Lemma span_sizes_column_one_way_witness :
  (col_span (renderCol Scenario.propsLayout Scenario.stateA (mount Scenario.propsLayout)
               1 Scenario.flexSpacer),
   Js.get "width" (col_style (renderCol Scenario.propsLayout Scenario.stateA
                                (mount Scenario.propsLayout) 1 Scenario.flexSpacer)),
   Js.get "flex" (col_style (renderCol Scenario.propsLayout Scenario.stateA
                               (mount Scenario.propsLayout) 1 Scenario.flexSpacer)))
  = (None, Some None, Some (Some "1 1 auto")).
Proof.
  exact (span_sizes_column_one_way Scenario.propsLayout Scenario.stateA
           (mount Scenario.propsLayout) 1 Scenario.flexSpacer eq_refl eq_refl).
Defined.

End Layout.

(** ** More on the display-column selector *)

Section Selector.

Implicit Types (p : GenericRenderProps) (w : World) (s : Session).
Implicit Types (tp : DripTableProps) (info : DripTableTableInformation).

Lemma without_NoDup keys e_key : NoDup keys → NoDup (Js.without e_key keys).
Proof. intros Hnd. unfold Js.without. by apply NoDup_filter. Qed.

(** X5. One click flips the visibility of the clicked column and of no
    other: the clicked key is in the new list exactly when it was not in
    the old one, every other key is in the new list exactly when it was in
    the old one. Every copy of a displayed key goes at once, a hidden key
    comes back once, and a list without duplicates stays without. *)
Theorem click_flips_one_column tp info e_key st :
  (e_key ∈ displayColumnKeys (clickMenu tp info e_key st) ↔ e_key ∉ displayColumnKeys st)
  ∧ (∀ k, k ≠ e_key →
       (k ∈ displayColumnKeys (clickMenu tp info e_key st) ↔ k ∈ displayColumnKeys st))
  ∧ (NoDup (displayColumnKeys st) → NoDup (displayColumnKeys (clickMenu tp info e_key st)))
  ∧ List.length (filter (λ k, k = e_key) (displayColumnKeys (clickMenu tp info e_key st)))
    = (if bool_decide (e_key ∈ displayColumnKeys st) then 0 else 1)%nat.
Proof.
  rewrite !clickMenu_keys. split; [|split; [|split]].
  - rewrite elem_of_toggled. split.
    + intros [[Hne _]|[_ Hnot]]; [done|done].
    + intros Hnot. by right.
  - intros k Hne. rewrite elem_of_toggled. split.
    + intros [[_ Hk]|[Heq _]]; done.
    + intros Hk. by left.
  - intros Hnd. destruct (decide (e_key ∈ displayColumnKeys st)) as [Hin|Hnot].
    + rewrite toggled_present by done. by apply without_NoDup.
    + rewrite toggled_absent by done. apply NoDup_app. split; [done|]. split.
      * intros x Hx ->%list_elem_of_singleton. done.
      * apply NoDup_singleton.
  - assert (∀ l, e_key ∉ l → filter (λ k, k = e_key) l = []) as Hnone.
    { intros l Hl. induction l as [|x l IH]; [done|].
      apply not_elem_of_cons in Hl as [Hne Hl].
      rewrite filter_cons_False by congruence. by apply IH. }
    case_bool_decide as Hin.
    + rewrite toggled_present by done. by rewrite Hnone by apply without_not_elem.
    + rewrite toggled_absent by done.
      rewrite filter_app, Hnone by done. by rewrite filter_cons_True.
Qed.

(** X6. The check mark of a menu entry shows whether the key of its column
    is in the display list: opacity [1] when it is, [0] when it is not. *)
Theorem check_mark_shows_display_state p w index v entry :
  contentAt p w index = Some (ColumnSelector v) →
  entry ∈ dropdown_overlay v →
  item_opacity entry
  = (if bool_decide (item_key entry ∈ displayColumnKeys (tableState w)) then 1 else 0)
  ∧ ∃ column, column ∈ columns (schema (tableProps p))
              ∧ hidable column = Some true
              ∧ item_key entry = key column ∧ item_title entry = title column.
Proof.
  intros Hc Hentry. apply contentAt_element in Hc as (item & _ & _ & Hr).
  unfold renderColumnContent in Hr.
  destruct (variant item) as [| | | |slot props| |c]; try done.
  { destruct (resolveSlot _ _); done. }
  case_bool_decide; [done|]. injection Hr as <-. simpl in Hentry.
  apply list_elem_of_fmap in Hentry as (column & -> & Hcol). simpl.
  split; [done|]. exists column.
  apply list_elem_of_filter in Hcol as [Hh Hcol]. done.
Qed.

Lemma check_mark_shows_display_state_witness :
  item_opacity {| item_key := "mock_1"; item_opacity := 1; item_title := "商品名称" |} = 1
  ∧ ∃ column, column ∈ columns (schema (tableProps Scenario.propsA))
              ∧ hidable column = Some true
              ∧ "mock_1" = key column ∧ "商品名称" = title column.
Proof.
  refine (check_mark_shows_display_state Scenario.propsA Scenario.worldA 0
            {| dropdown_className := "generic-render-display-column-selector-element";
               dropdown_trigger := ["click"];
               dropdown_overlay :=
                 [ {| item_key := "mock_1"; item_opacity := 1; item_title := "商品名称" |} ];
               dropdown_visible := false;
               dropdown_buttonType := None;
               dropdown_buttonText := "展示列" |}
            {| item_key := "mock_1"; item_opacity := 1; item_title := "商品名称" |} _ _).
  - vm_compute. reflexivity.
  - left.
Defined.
• • • • • • •
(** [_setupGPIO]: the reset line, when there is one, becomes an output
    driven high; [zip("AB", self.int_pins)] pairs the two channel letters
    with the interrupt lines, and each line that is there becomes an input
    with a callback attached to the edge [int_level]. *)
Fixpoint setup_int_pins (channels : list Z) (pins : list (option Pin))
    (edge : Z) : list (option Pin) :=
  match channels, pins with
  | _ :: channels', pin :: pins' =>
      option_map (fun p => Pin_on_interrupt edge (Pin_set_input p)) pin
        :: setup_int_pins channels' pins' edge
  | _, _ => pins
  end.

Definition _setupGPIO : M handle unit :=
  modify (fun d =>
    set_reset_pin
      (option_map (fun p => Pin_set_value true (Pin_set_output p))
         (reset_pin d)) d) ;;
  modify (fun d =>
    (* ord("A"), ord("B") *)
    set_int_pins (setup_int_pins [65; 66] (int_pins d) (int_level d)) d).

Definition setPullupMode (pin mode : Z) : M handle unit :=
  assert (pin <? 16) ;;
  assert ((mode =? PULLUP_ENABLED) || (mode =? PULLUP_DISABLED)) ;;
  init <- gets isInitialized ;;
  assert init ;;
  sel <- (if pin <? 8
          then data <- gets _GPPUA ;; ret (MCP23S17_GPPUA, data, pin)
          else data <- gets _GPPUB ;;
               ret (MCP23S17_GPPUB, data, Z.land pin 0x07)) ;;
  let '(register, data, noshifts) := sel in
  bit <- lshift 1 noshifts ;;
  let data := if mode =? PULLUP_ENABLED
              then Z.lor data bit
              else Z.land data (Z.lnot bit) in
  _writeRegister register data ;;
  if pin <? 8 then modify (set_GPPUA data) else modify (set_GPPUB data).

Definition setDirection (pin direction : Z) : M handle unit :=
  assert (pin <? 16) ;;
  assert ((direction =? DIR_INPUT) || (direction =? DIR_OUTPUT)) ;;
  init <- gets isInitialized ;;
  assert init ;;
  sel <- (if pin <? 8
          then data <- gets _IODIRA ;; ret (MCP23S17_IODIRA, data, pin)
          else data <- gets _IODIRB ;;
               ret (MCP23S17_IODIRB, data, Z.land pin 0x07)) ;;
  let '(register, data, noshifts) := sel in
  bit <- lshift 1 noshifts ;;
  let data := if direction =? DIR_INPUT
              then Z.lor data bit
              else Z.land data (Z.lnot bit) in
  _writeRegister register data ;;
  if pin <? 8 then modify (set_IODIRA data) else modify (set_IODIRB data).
• • • • • • •
# Exercise
The reply should hold only the lines of the listing above starting at the line containing "Lemma without_NoDup keys" and ending at the line containing "- assert (∀", exactly as written.

# Task answer
Lemma without_NoDup keys e_key : NoDup keys → NoDup (Js.without e_key keys).
Proof. intros Hnd. unfold Js.without. by apply NoDup_filter. Qed.

(** X5. One click flips the visibility of the clicked column and of no
    other: the clicked key is in the new list exactly when it was not in
    the old one, every other key is in the new list exactly when it was in
    the old one. Every copy of a displayed key goes at once, a hidden key
    comes back once, and a list without duplicates stays without. *)
Theorem click_flips_one_column tp info e_key st :
  (e_key ∈ displayColumnKeys (clickMenu tp info e_key st) ↔ e_key ∉ displayColumnKeys st)
  ∧ (∀ k, k ≠ e_key →
       (k ∈ displayColumnKeys (clickMenu tp info e_key st) ↔ k ∈ displayColumnKeys st))
  ∧ (NoDup (displayColumnKeys st) → NoDup (displayColumnKeys (clickMenu tp info e_key st)))
  ∧ List.length (filter (λ k, k = e_key) (displayColumnKeys (clickMenu tp info e_key st)))
    = (if bool_decide (e_key ∈ displayColumnKeys st) then 0 else 1)%nat.
Proof.
  rewrite !clickMenu_keys. split; [|split; [|split]].
  - rewrite elem_of_toggled. split.
    + intros [[Hne _]|[_ Hnot]]; [done|done].
    + intros Hnot. by right.
  - intros k Hne. rewrite elem_of_toggled. split.
    + intros [[_ Hk]|[Heq _]]; done.
    + intros Hk. by left.
  - intros Hnd. destruct (decide (e_key ∈ displayColumnKeys st)) as [Hin|Hnot].
    + rewrite toggled_present by done. by apply without_NoDup.
    + rewrite toggled_absent by done. apply NoDup_app. split; [done|]. split.
      * intros x Hx ->%list_elem_of_singleton. done.
      * apply NoDup_singleton.
  - assert (∀ l, e_key ∉ l → filter (λ k, k = e_key) l = []) as Hnone.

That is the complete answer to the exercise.